For her, the idea of being sexually taken by another women is a huge turn on (pretty darn common fantasy for a women), but her upbringing really make her feel bad about it. She is open to admitting it turns her on (it is not a secret), but would actively avoid being exposed to it. A couple times, we stumbled across some erotica or a scene in a movie depicting this, and she always gets REALLY turned on. 

I would not suggest she go out into the world and act on it, but seems odd to me that it couldn't be a part of our bedroom dirty talk, watching movies, reading lesbian erotica? Is it wrong of me to want her to embrace it (yes...I know part of that want if for me...but seems she would be much more fulfilled to embrace her sexual self also)??


----------



## oldshirt (Apr 1, 2017)

Ooops, I misread a key word and have completely redacted my whole post.


----------



## Ragnar Ragnasson (Mar 4, 2018)

Likely among the best advice; keep encouraging her to enjoy sex without shame but leave third parties out of it, even the lesbian / inviting another woman to your bedroom. 
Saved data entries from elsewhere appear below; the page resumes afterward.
Lemma added_medication_is_listed_with_its_schedule_witness :
  In {| med := Medication.mk "log-0" "p1" "Ibuprofen" "200 mg" "" true 20;
        med_schedules :=
          [Schedule.mk "log-1" "log-0" "09:30:00" [1; 2] true] |}
     (medications
        (state (fst (AddMedicationModal.handleSubmit (Some "p1") "Ibuprofen"
                       "200 mg" "" "09:30" [1; 2] Sample2.with_seconds 20
                       Sample.at_0730 (Sample.world []))))).
Proof.
  apply (added_medication_is_listed_with_its_schedule "p1" "Ibuprofen"
           "200 mg" "" "09:30" [1; 2] Sample2.with_seconds 20 Sample.at_0730
           (Sample.world []) "09:30:00").
  - reflexivity.
  - reflexivity.
  - intros s [<- | [<- | []]]; vm_compute; discriminate.
Defined.

Lemma refused_time_leaves_medication_without_schedule_witness :
  Db.schedules
    (db (fst (AddMedicationModal.handleSubmit (Some "p1") "Ibuprofen"
                "200 mg" "" "09:30" [1; 2] Sample2.refuse 20
                Sample.at_0730 (Sample.world []))))
  = Db.schedules (db (Sample.world [])).
Proof.
  apply (refused_time_leaves_medication_without_schedule "p1" "Ibuprofen"
           "200 mg" "" "09:30" [1; 2] Sample2.refuse 20 Sample.at_0730
           (Sample.world [])).
  reflexivity.
Defined.
(** X12: a header that is not empty and does not hold exactly one space is
    answered 401 with [invalid authorization header], without a look at the
    token and without running the route. *)
Theorem header_needs_one_space (header : string) (clock : nat)
  (next : Payload.t -> M Response) (users : Store) :
  header <> "" ->
  occurrences " " header <> 1 ->
  authMiddleware L env_JWT_SECRET (Some header) clock next users
  = (Ret {| status := 401; body := ErrorReply "invalid authorization header" |},
     users).
Proof.
  intros Hne Hocc. unfold authMiddleware. cbn [present text].
  unfold JS.truthy_string.
  destruct (String.eqb_spec header "") as [E | _]; [contradiction |].
  cbn [negb]. rewrite split_length.
  destruct (Nat.eqb_spec (S (occurrences " " header)) 2) as [E | _];
    [exfalso; apply Hocc; lia | reflexivity].
Qed.

(** X13: [POST /ai/get-review] never answers 200.  Every request ends in
    401 from the gate, in 400 for a [code] that is not a string with
    content, or in the SyntaxError of the pattern of [hasConsole]; the store
    is untouched in each case. *)
Theorem get_review_never_answers (authorization : option string)
  (clock : nat) (code : option json) (users : Store) :
  (exists message,
      post_ai_get_review L env_JWT_SECRET authorization clock code users
      = (Ret {| status := 401; body := ErrorReply message |}, users))
  \/ post_ai_get_review L env_JWT_SECRET authorization clock code users
     = (Ret {| status := 400; body := ErrorReply "code required" |}, users)
  \/ post_ai_get_review L env_JWT_SECRET authorization clock code users
     = (Throw (SyntaxError "Unterminated group"), users).
Proof.
  unfold post_ai_get_review, authMiddleware.
  destruct (negb (present authorization));
    [left; eexists; reflexivity |].
  destruct (negb (List.length _ =? 2));
    [left; eexists; reflexivity |].
  destruct (jwt_verify L _ _ _) as [payload | ];
    [ | left; eexists; reflexivity].
  right.
  destruct (nonempty_string code) eqn:Hcode.
  - right.
    destruct code as [[ | b | q | s | items | fields] | ];
      try discriminate Hcode.
    apply get_review_throws. intros ->. discriminate Hcode.
  - left. unfold get_review. rewrite get_review_guard, Hcode. reflexivity.
Qed.

(** X17: when [JWT_SECRET] is not set in the environment, or is empty, the
    gate accepts every unexpired token signed with the text [dev_secret]:
    the route runs with whatever payload was signed. *)
Theorem default_secret_tokens_pass (payload : Payload.t) (iat now : nat)
  (next : Payload.t -> M Response) (users : Store) :
  present env_JWT_SECRET = false ->
  jwt_contract L ->
  now < iat + seven_days ->
  JS.includes " " (jwt_sign L payload "dev_secret" "7d" iat) = false ->
  authMiddleware L env_JWT_SECRET
    (Some ("Bearer " ++ jwt_sign L payload "dev_secret" "7d" iat)) now
    next users
  = next payload users.
Proof.
  intros Henv Hjwt Hnow Hsp. apply authMiddleware_next.
  unfold accepted, text. rewrite (JSFacts.split_bearer _ Hsp).
  split; [reflexivity |]. split; [reflexivity |].
  cbn [nth]. unfold JWT_SECRET. rewrite Henv.
  apply Hjwt. exact Hnow.
Qed.

End Routes.

Lemma occurrences_append (c : ascii) (a b : string) :
  occurrences c (a ++ b) = occurrences c a + occurrences c b.
Proof.
  induction a as [ | d a IH]; simpl; [reflexivity |].
  rewrite IH. lia.
Qed.

(** X18: the line count of the review is one more than the number of line
    feeds in the text: no text has fewer than one line, not even the empty
    one, and a line feed put at the end adds a line. *)
Theorem line_count_is_line_feeds_plus_one (code : string) :
  List.length (JS.split JS.LF code) = S (occurrences JS.LF code)
  /\ 1 <= List.length (JS.split JS.LF code)
  /\ List.length (JS.split JS.LF (code ++ String JS.LF ""))
     = S (List.length (JS.split JS.LF code)).
Proof.
  split; [apply split_length |].
  split.
  - rewrite split_length. lia.
  - rewrite !split_length, occurrences_append. simpl. lia.
Qed.

(** ** What the pattern of [trailingWhitespace] matches *)

Module TrailingFacts.
Import RegExp.

Lemma length_append (a b : string) :
  String.length (a ++ b) = String.length a + String.length b.
Proof. induction a as [ | c a IH]; simpl; [ | rewrite IH]; reflexivity. Qed.

Lemma get_at_length (pre : string) (c : ascii) (post : string) :
  String.get (String.length pre) (pre ++ String c post) = Some c.
Proof. induction pre as [ | d pre IH]; simpl; [reflexivity | exact IH]. Qed.
(** * Speech-Emotion-Recognition: the upload validator, the mock classifier,
      the history ledger and the microphone recorder

    A shallow embedding of the logic of [AudioUpload], [App] and
    [AudioRecorder].  React state and refs are record fields threaded
    through each handler; an [async] handler is cut at its [await] into the
    part that runs before and the part that runs when the promise settles;
    what the browser answers (the media event of the probe element, the
    outcome of [getUserMedia], the values of [Math.random()], the clock) is
    an argument of the handler that receives it.

    Numbers.  [audio.duration] is only ever compared, so it is kept as the
    IEEE binary64 value the browser reports ([float], with its infinities
    and NaN).  The confidences of the mock classifier are computed from
    [Math.random()]; they are modelled over the rationals [Q], where the
    arithmetic [65 + r * 30] and [r * (100 - p)] is exact. *)

From Stdlib Require Import Floats ZArith QArith Qround Lqa Lia.
From Stdlib Require Import List String Ascii Bool DecimalString.
From Stdlib Require Import Sorting.Permutation Sorting.Sorted.
Import ListNotations.

Set Implicit Arguments.

(* ------------------------------------------------------------------ *)
(** ** Browser values *)

(** A [Blob] / [File] is modelled by the properties the components read:
    the byte payload itself is never inspected, it is only handed to the
    browser (decoder, player). *)
Module Blob.
Record t := { size : Z; type : string }.
End Blob.

Module File.
Record t := { name : string; type : string; size : Z }.
End File.

(** [URL.createObjectURL] / [URL.revokeObjectURL]: object URLs are numbered
    in order of creation, the registry keeps the ones not yet revoked. *)
Module URL.
Record registry := { next : nat; live : list nat }.

Definition empty : registry := {| next := 0; live := [] |}.

Definition createObjectURL (r : registry) : nat * registry :=
  (next r, {| next := S (next r); live := next r :: live r |}).

Definition revokeObjectURL (url : nat) (r : registry) : registry :=
  {| next := next r; live := filter (fun u => negb (Nat.eqb u url)) (live r) |}.
End URL.

(** What the probe [Audio] element fires after [audio.src = url].  When it
    fires neither event the promise of [validateFile] never settles and the
    function does not return; that run has no outcome to model. *)
Inductive MediaEvent :=
| loadedmetadata (duration : float)
| error_event.

(* ------------------------------------------------------------------ *)
(** ** A state monad for the handlers *)

Definition M (S A : Type) : Type := S -> A * S.

Definition ret {S A} (a : A) : M S A := fun s => (a, s).

Definition bind {S A B} (m : M S A) (k : A -> M S B) : M S B :=
  fun s => let (a, s') := m s in k a s'.

Definition modify {S} (f : S -> S) : M S unit := fun s => (tt, f s).

Declare Scope monad_scope.
Delimit Scope monad_scope with monad.
Notation "x <- m ;; k" := (bind m (fun x => k))
  (at level 61, m at next level, right associativity) : monad_scope.
Notation "m ;; k" := (bind m (fun _ => k))
  (at level 61, right associativity) : monad_scope.

(* ------------------------------------------------------------------ *)
(** ** AudioUpload *)

Module AudioUpload.

Local Open Scope string_scope.

(** The spec's error taxonomy for the validator, and the message the
    component shows for each. *)
Inductive ValidationError :=
| UnsupportedFormat | FileTooLarge | DecodeFailed | TooLong | TooShort.

Definition message (e : ValidationError) : string :=
  match e with
  | UnsupportedFormat => "Unsupported file format. Please upload WAV, MP3, or FLAC files."
  | FileTooLarge => "File is too large. Maximum size is 50MB."
  | TooLong => "Audio is too long. Maximum duration is 5 minutes."
  | TooShort => "Audio is too short. Minimum duration is 0.5 seconds."
  | DecodeFailed => "Failed to load audio file. Please try another file."
  end.

Definition ACCEPTED_FORMATS : list string :=
  ["audio/wav"; "audio/mpeg"; "audio/mp3"; "audio/flac"; "audio/x-flac"].
Definition MAX_FILE_SIZE : Z := 50 * 1024 * 1024.
Definition MAX_DURATION : float := 300%float.

(** [Array.prototype.includes] on strings. *)
Definition includes (l : list string) (s : string) : bool :=
  existsb (String.eqb s) l.

(** [file.name.match(/\.(wav|mp3|flac)$/i)]: the name ends, up to ASCII
    case, in one of the three extensions. *)
Definition lowerChar (c : ascii) : ascii :=
  let n := nat_of_ascii c in
  if (65 <=? n)%nat && (n <=? 90)%nat then ascii_of_nat (n + 32) else c.

Fixpoint toLowerCase (s : string) : string :=
  match s with
  | EmptyString => EmptyString
  | String c s' => String (lowerChar c) (toLowerCase s')
  end.

Definition endsWith (s suffix : string) : bool :=
  let n := String.length s in
  let m := String.length suffix in
  (m <=? n)%nat && String.eqb (substring (n - m) m s) suffix.

Definition matchesExtension (fileName : string) : bool :=
  existsb (fun ext => endsWith (toLowerCase fileName) ("." ++ ext))
          ["wav"; "mp3"; "flac"].

(** Component state ([useState]). *)
Record State := {
  isDragging : bool;
  selectedFile : option File.t;
  error : option string
}.

Definition initial : State :=
  {| isDragging := false; selectedFile := None; error := None |}.

(** The component, the URL registry it allocates from, and the state of
    the parent that [onAudioSelected] acts on. *)
Record World (P : Type) := {
  ui : State;
  urls : URL.registry;
  parent : P
}.

Section Handlers.
Variable P : Type.
Variable onAudioSelected : File.t -> nat -> P -> P.

Local Open Scope monad_scope.

Definition setError (e : option string) : M (World P) unit :=
  modify (fun w =>
    {| ui := {| isDragging := isDragging (ui w);
                selectedFile := selectedFile (ui w);
                error := e |};
       urls := urls w; parent := parent w |}).

Definition setSelectedFile (f : option File.t) : M (World P) unit :=
  modify (fun w =>
    {| ui := {| isDragging := isDragging (ui w);
                selectedFile := f;
                error := error (ui w) |};
       urls := urls w; parent := parent w |}).

Definition createObjectURL : M (World P) nat :=
  fun w => let (u, r) := URL.createObjectURL (urls w) in
           (u, {| ui := ui w; urls := r; parent := parent w |}).

Definition revokeObjectURL (u : nat) : M (World P) unit :=
  modify (fun w =>
    {| ui := ui w; urls := URL.revokeObjectURL u (urls w); parent := parent w |}).

Definition notifyParent (file : File.t) (url : nat) : M (World P) unit :=
  modify (fun w =>
    {| ui := ui w; urls := urls w;
       parent := onAudioSelected file url (parent w) |}).

(** [validateFile]; [ev] is the event of the probe element.  A
    [reject()] inside the promise is caught and becomes [return false]. *)
Definition validateFile (file : File.t) (ev : MediaEvent) : M (World P) bool :=
  setError None ;;
  if negb (includes ACCEPTED_FORMATS (File.type file))
     && negb (matchesExtension (File.name file))
  then
    setError (Some "Unsupported file format. Please upload WAV, MP3, or FLAC files.") ;;
    ret false
  else if (MAX_FILE_SIZE <? File.size file)%Z then
    setError (Some "File is too large. Maximum size is 50MB.") ;;
    ret false
  else
    url <- createObjectURL ;;
    match ev with
    | loadedmetadata duration =>
        if (MAX_DURATION <? duration)%float then
          setError (Some "Audio is too long. Maximum duration is 5 minutes.") ;;
          revokeObjectURL url ;;
          ret false
        else if (duration <? 0.5)%float then
          setError (Some "Audio is too short. Minimum duration is 0.5 seconds.") ;;
          revokeObjectURL url ;;
          ret false
        else
          revokeObjectURL url ;;
          ret true
    | error_event =>
        setError (Some "Failed to load audio file. Please try another file.") ;;
        ret false
    end.

Definition handleFile (file : File.t) (ev : MediaEvent) : M (World P) unit :=
  isValid <- validateFile file ev ;;
  if isValid then
    setSelectedFile (Some file) ;;
    url <- createObjectURL ;;
    notifyParent file url
  else ret tt.

Definition handleClear : M (World P) unit :=
  setSelectedFile None ;; setError None.

End Handlers.

(** The format check of [validateFile] as a predicate on the file. *)
Definition formatAccepted (file : File.t) : bool :=
  includes ACCEPTED_FORMATS (File.type file) || matchesExtension (File.name file).

End AudioUpload.

(* ------------------------------------------------------------------ *)
(** ** App: the view orchestrator, the mock classifier, the history *)

(** An element of [EmotionResult.all], and the shape of
    [EmotionResult.primary]. *)
Module Score.
Record t := { emotion : string; confidence : Q }.
End Score.

Module EmotionPrediction.
Record t := {
  emotion : string;
  confidence : Q;
  timestamp : Z;
  audioName : option string
}.
End EmotionPrediction.

Module EmotionResult.
Record t := { primary : Score.t; all : list Score.t }.
End EmotionResult.

(** [Array.prototype.sort(compareFn)].  The sort of ECMAScript is stable;
    for a comparator that is a consistent order the sorted array is then
    determined, so any stable sort computes it.  This one inserts from the
    right: [x] moves behind [y] only when [compareFn(x, y) > 0]. *)
Section Sort.
Variable A : Type.
Variable compareFn : A -> A -> Q.

Fixpoint insertSorted (x : A) (l : list A) : list A :=
  match l with
  | [] => [x]
  | y :: l' =>
      if Qle_bool (compareFn x y) 0 then x :: l else y :: insertSorted x l'
  end.

Fixpoint sort (l : list A) : list A :=
  match l with
  | [] => []
  | x :: l' => insertSorted x (sort l')
  end.

(** "[x] may stand before [y]" for the comparator. *)
Definition mayPrecede (x y : A) : Prop := compareFn x y <= 0.
End Sort.

(** Non-increasing confidence. *)
Definition confidenceDesc (a b : Score.t) : Prop :=
  Score.confidence b <= Score.confidence a.

Module App.

Local Open Scope string_scope.

Inductive View := home | upload | record.

Record State := {
  darkMode : bool;
  view : View;
  audioFile : option File.t;
  audioUrl : option nat;
  isAnalyzing : bool;
  result : option EmotionResult.t;
  history : list EmotionPrediction.t
}.

Definition initial : State :=
  {| darkMode := false; view := home; audioFile := None; audioUrl := None;
     isAnalyzing := false; result := None; history := [] |}.

Definition handleAudioSelected (file : File.t) (url : nat) (st : State) : State :=
  {| darkMode := darkMode st; view := view st;
     audioFile := Some file; audioUrl := Some url;
     isAnalyzing := isAnalyzing st;
     result := None;
     history := history st |}.

Definition handleReset (st : State) : State :=
  {| darkMode := darkMode st; view := home;
     audioFile := None; audioUrl := None;
     isAnalyzing := isAnalyzing st;
     result := None;
     history := history st |}.

(** *** The mock prediction

    [random n] is the value of the [n]-th call of [Math.random()] made by
    one run of [handleAnalyze]: call 0 picks the primary emotion, call 1
    its confidence, calls 2.. the confidences of the others in the order
    [map] visits them. *)
Section Mock.
Variable random : nat -> Q.

Definition emotions : list string :=
  ["happy"; "sad"; "angry"; "fearful"; "neutral"; "surprised"; "disgusted"].

(** [Math.floor(Math.random() * emotions.length)] *)
Definition primaryIndex : Z :=
  Qfloor (random 0 * inject_Z (Z.of_nat (List.length emotions))).

(** [emotions[...]]; [Math.random()] lies in [0, 1), so the index is one of
    0..6 and the default is never taken. *)
Definition primaryEmotion : string :=
  nth (Z.to_nat primaryIndex) emotions "undefined".

Definition primaryConfidence : Q := 65 + random 1 * 30.
(** * gosmee web UI backend: quota gate, event store, log hub, supervisor

    A shallow embedding of the Go backend of lazycatapps/gosmee:
    - [models/quota.go] and [ClientService.Create],
    - [models/event.go] (tolerant event decoding) and the file event
      repository (filter, sort, paginate, delete),
    - [models/process.go] (log fan-out) and [ProcessService]
      (start / stop / exit monitor),
    - the services around them: quota checks and the cached quota
      repository, batch start and stop, the retention sweep, event replay,
      log files and live log streams, log collection and shutdown.

    Go's [int] is kept as [Z]; where the source multiplies or adds request
    integers the 64-bit wrap-around is written out.  Instants of
    [time.Time] are integers counted from Go's zero instant, so that
    [IsZero] is the test against [0]. *)

From Stdlib Require Import ZArith QArith Lia List Sorted Bool Ascii String.
From stdpp Require Import base option list gmap strings fin_maps.

Local Open Scope string_scope.
Local Open Scope Z_scope.
Local Open Scope list_scope.

(** ** Results of fallible Go calls: [(value, error)] pairs. *)

Inductive result (E A : Type) : Type :=
| Ok (a : A)
| Err (e : E).
Arguments Ok {E A} a.
Arguments Err {E A} e.

(** ** models/quota.go *)

Module Quota.

(** The [Percentage] field is a [float64]; it is read here as an exact
    rational.  No statement below depends on rounding: the percentage is
    only ever compared with the constants 80 and 100. *)
Record Quota := mkQuota {
  UserID : string;
  TotalBytes : Z;
  UsedBytes : Z;
  Percentage : Q;
  ClientsCount : Z;
  MaxClients : Z
}.

Definition NewQuota (userID : string) (totalBytes maxClients : Z) : Quota :=
  {| UserID := userID; TotalBytes := totalBytes; UsedBytes := 0;
     Percentage := 0%Q; ClientsCount := 0; MaxClients := maxClients |}.

Definition UpdateUsage (q : Quota) (usedBytes clientsCount : Z) : Quota :=
  {| UserID := UserID q;
     TotalBytes := TotalBytes q;
     UsedBytes := usedBytes;
     Percentage :=
       if 0 <? TotalBytes q
       then (inject_Z usedBytes / inject_Z (TotalBytes q) * 100)%Q
       else Percentage q;
     ClientsCount := clientsCount;
     MaxClients := MaxClients q |}.

Definition IsStorageFull (q : Quota) : bool := Qle_bool 100 (Percentage q).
Whereas some couple's that have no sex problems and have a very firm foundation combined with just the right circumstances can pull it off without blowing up a relationship, trust that most, cannot.

Watching porn while having sex may not be the best. I'm not saying porn is bad but as an add during sex typically is a distraction and both parties know it, which can create a divide.

Appreciate her, help her appreciate herself.


----------



## SunCMars (Feb 29, 2016)

Wear a wig, a stuffed full bra, panties and lipstick to bed.
I could not do it, maybe you could, instead!


----------



## Andy1001 (Jun 29, 2016)

SunCMars said:


> Wear a wig, a stuffed full bra, panties and lipstick to bed.
> I could not do it, maybe you could, instead!


I was just about to suggest that lol.


----------



## sokillme (Jun 10, 2016)

I think if you are having problems in your sex life bringing someone else into it doesn't seem like a very safe answer. Wouldn't be my answer. I can't think of very much where that would work out. Say I was having problems on my job, bringing someone in to do if for me wouldn't make me feel to secure.


----------



## Faithful Wife (Oct 31, 2012)

I’d say no, don’t push her about her fantasies in this area. Just let her have them and she can feel guilty or not, as she sees fit for herself. It literally has nothing to do with you. 

Find or introduce other things to fantasize about with her or porn. Do not try to manipulate her to open up to you as it is completely self serving. If she opens up to you about something else that actually has to do with you or that does not make her feel guilty, then great! Pursue that. But if you try to “trick” her into opening up about what she does not want to open up about, you’re just going to make yourself look like a jackass. Not a cool husband who is “helping” her out of her shell.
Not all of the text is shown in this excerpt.